CML is a chemistry derivative of XML, the eXtensible Mark-up Language. XML provides a mechanism to precisely identify information (’structure’) in many different data formats, including text and mathematical equations, and describe its use (’semantics’) and meaning (’ontology’) (ie the metadata). It also requires different types of data to conform to standard formats and to include estimates of uncertainty, so it can be used to validate information. XML was created so that highly structured documents could be accessed over the web, without losing any content.
To enable XML to convey the complexities of chemical data, collaborators Murray-Rust at the Unilever Centre and Henry Rzepa at Imperial College London, UK , have been developing CML within the XML format. CML should allow any type of chemical information - connectivity, reactivity, and spectral and structural data - to be transported across the internet. CML’s sister language, computational chemistry mark-up language (CCML), should do the same for the input, control and output of chemical calculations.
The researchers have also developed a Java-based browser called Jumbo. This translates chemically marked-up molecules into more user-friendly forms, such as chemical structures displayed on screen. CML version 1.0 was developed in 2001, and is being used by a wide range of organisations, including patent agencies, publishers, government agencies, and software manufacturers.
Murray-Rust and Rzepa have also brought the goal of an open-source chemical database significantly closer, by creating the World Wide Molecular Matrix (WWMM). The WWMM is a peer-to-peer data repository that contains and manages molecular information and metadata entirely in XML and CML. Scientists, but more ideally robots, can now upload their data directly in the matrix, instantly sharing their information with other researchers.
To solve the problem of how to name molecules in the WWMM, each chemical substance is given a unique identifier, by a computer program called INChI (the ’IUPAC/National Institutes of Science and Technology Chemical (NIST) Identifier’) that is under development at NIST. The molecular input is read by INChI, which then determines the connections between the individual atoms and summarises them in a ’connection table’. It then assigns a unique numbering to the atoms, which becomes the name for the molecule in CML.
The INChI identifier not only codifies the molecular formula of a molecule, it can also store information about possible tautomers, charges on fragments, and stereochemistry around double bonds or chiral centres.
The equivalent project for spectral data is called JCAMP, and protocols are available for many types of spectra. INChI and JCAMP should become widely used in the chemical community if they are approved by chemical societies such as IUPAC, the RSC and the American Chemical Society.
The WWMM could be a substantial step towards the chemical grid, if people use it in the way it is intended. Murray-Rust, Rzepa and their colleagues believe the WWMM should be the first, not last, place that new data are published. The data, both primary and supplemental, also needs to be in a machine-readable form (eg XML) so the information can automatically be reused by other people.

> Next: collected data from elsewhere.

Lemma insert_chunks_outcome name chunks w :
  serves_in_full w ->
  let body := fun chunk =>
    bind (send (BatchExecuteStatementInsert name chunk)
            (DynamoDbClient.BatchExecuteStatementInsert_serve name chunk))
      (fun responses =>
         let hasNoError := forallb (fun response : option string =>
                                      match response with
                                      | Some _ => false
                                      | None => true
                                      end) responses in
         if negb hasNoError
         then throw (Error_ "Error"
                       ("[ERR] batch execute statement command error: "
                        +:+ join ", " ((fun response : option string =>
                                          default ""%string response) <$> responses)))
         else ret tt) in
  serves_in_full (snd (DynamoDbService.for_of chunks body w))
  /\ roots (db (snd (DynamoDbService.for_of chunks body w))) = roots (db w)
  /\ (forall k r, proofs (db w) !! k = Some r ->
        proofs (db (snd (DynamoDbService.for_of chunks body w))) !! k = Some r)
  /\ (fst (DynamoDbService.for_of chunks body w) = inr tt
      /\ NoDup (MerkleProofRecord.WhitelistAddress <$> concat chunks)
      /\ Forall (fun r => proofs (db w) !! (name, MerkleProofRecord.WhitelistAddress r) = None)
           (concat chunks)
      \/ exists msg, fst (DynamoDbService.for_of chunks body w) = inl (Error_ "Error" msg)).
Proof.
  intros Hw body. revert w Hw. induction chunks as [|c cs IH]; intros w Hw.
  - cbn. repeat split; try done. left. repeat split; constructor.
  - cbn [DynamoDbService.for_of concat].
    destruct (serves_in_full_next w Hw) as [Ho Hrest].
    destruct (BatchExecuteStatementInsert_run_facts name c (db w)) as (Hr & Hp & Hall).
    assert (send (BatchExecuteStatementInsert name c)
              (DynamoDbClient.BatchExecuteStatementInsert_serve name c) w
            = (inr (fst (DynamoDbClient.BatchExecuteStatementInsert_run name c (db w))),
               step w (BatchExecuteStatementInsert name c)
                 (snd (DynamoDbClient.BatchExecuteStatementInsert_run name c (db w)))))
      as Hsend.
    { rewrite send_step. unfold DynamoDbClient.BatchExecuteStatementInsert_serve.
      destruct (DynamoDbClient.BatchExecuteStatementInsert_run name c (db w)).
      by destruct (fst (next_outcome w)) as [| |[]]. }
    assert (body c w
            = if forallb (fun response : option string =>
                            match response with Some _ => false | None => true end)
                   (fst (DynamoDbClient.BatchExecuteStatementInsert_run name c (db w)))
              then (inr tt,
                    step w (BatchExecuteStatementInsert name c)
                      (snd (DynamoDbClient.BatchExecuteStatementInsert_run name c (db w))))
              else (inl (Error_ "Error"
                           ("[ERR] batch execute statement command error: "
                            +:+ join ", "
                                  ((fun response : option string => default ""%string response)
                                     <$> fst (DynamoDbClient.BatchExecuteStatementInsert_run
                                                name c (db w))))),
                    step w (BatchExecuteStatementInsert name c)
                      (snd (DynamoDbClient.BatchExecuteStatementInsert_run name c (db w)))))
      as Ebody.
    { unfold body. rewrite (bind_inr _ _ w _ _ Hsend). cbv zeta.
      destruct (forallb _ (fst (DynamoDbClient.BatchExecuteStatementInsert_run name c (db w))));
        reflexivity. }
    destruct (forallb _ (fst (DynamoDbClient.BatchExecuteStatementInsert_run name c (db w))))
      eqn:Eall.
    2:{ rewrite (bind_inl _ _ w _ _ Ebody). cbn [fst snd step db].
        split; [exact Hrest|]. split; [exact Hr|]. split; [exact Hp|]. right. eauto. }
    rewrite (bind_inr _ _ w _ _ Ebody).
    specialize (IH (step w (BatchExecuteStatementInsert name c)
                      (snd (DynamoDbClient.BatchExecuteStatementInsert_run name c (db w))))
                  Hrest).
    cbn [step db] in IH. destruct IH as (H1 & H2 & H3 & H4).
    split; [exact H1|]. split; [by rewrite H2|].
    split; [intros k r Hk; by apply H3, Hp|].
    destruct H4 as [(Hok & Hnd & Hnew)|Hfail]; [left|by right].
    split; [exact Hok|]. destruct (Hall eq_refl) as [Hndc Hnewc].
    split.
    * rewrite fmap_app. apply NoDup_app. split; [done|]. split; [|done].
      intros a Hac Hal. apply list_elem_of_fmap in Hac as (x & -> & Hx).
      apply list_elem_of_fmap in Hal as (y & Ey & Hy).
      pose proof (proj1 (Forall_forall _ _) Hnew y Hy) as Hnone. cbn beta in Hnone.
      rewrite <- Ey in Hnone.
      rewrite (BatchExecuteStatementInsert_run_new name c (db w) Hndc Hnewc) in Hnone.
      cbn [snd proofs] in Hnone.
      destruct (list_elem_of_lookup_1 _ _ Hx) as [i Hi].
      by rewrite (insert_records_lookup name c _ i x Hndc Hi) in Hnone.
    * apply Forall_app. split; [done|]. apply Forall_forall. intros y Hy.
      pose proof (proj1 (Forall_forall _ _) Hnew y Hy) as Hnone. cbn beta in Hnone.
      destruct (proofs (db w) !! (name, MerkleProofRecord.WhitelistAddress y)) as [z|] eqn:Ez;
        [|done].
      by rewrite (Hp _ _ Ez) in Hnone.
Qed.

Grid chemistry will also ultimately depend on molecular scientists offering free computational services to the community, which rarely happens at present. The technology exists, so it is now up to the chemical community to further this vision.
The potential power of the grid is illustrated by the Screensaver Lifesaver project a joint effort by Oxford University’s, UK, Centre for Computational Drug Discovery, the US-based company United Devices, and Intel. It is the world’s largest computational project and is currently using the screensaver time of over 2.6 million computers worldwide (320 000 years of central processing unit power) to evaluate 3.5bn different molecules for their cancer-fighting potential.
One of these computers - maybe even yours - might discover the next cure for cancer.
Kira Weissman is a Dorothy Hodgkin research fellow in the department of biochemistry, University of Cambridge, UK.
Further Reading
- S Aldridge, Chem. Commun., 2002, 2745
- S E Adams et al, Org. Biomol. Chem., 2004, 2, 3067
- P Murray-Rust et al Org. Biomol. Chem., 2004, 2, 3192
- J A Townsend et al, Org. Biomol. Chem., 2004, 2, 3294
Computers in drug discovery
For every drug that reaches the market, 8000 other candidates were synthesised, tested to various extents, and found to be unsuitable. The pharmaceutical industry is therefore very interested in computer-assisted or ’rational’ drug design, as it has the potential to significantly streamline the drug discovery process. The idea is that enormous libraries of compounds could be screened in silico instead of in the laboratory, to identify the most promising candidates for a particular protein receptor. Synthetic efforts could then be focused on preparing and optimising only these molecules.
Four different situations can arise in rational drug design. Ideally, both the high-resolution structure of the receptor and of small molecules that bind to it (ligands) are known.
In this situation, computational chemists can use molecular modelling to develop quantitative structure-activity relationships (QSARs) for the known ligands, to identify other compounds in a chemical database that are also likely to bind and show activity.
These new molecules can then be compared to each other by computationally docking them into the protein’s binding site in a way that allows for conformational changes in both the ligand and the protein, to yield an overall ’fitness score’.
There are numerous docking programs available, each with its particular features and advantages, with Gold, the product of a collaboration between the University of Sheffield, GlaxoSmithKline, and the Cambridge Crystallographic Data Centre, being particularly well regarded.
Alternatively, the receptor’s structure has been solved, but no active ligands have been identified. In this situation, the ligands can be designed from scratch (so called, ’analogue-based drug design’).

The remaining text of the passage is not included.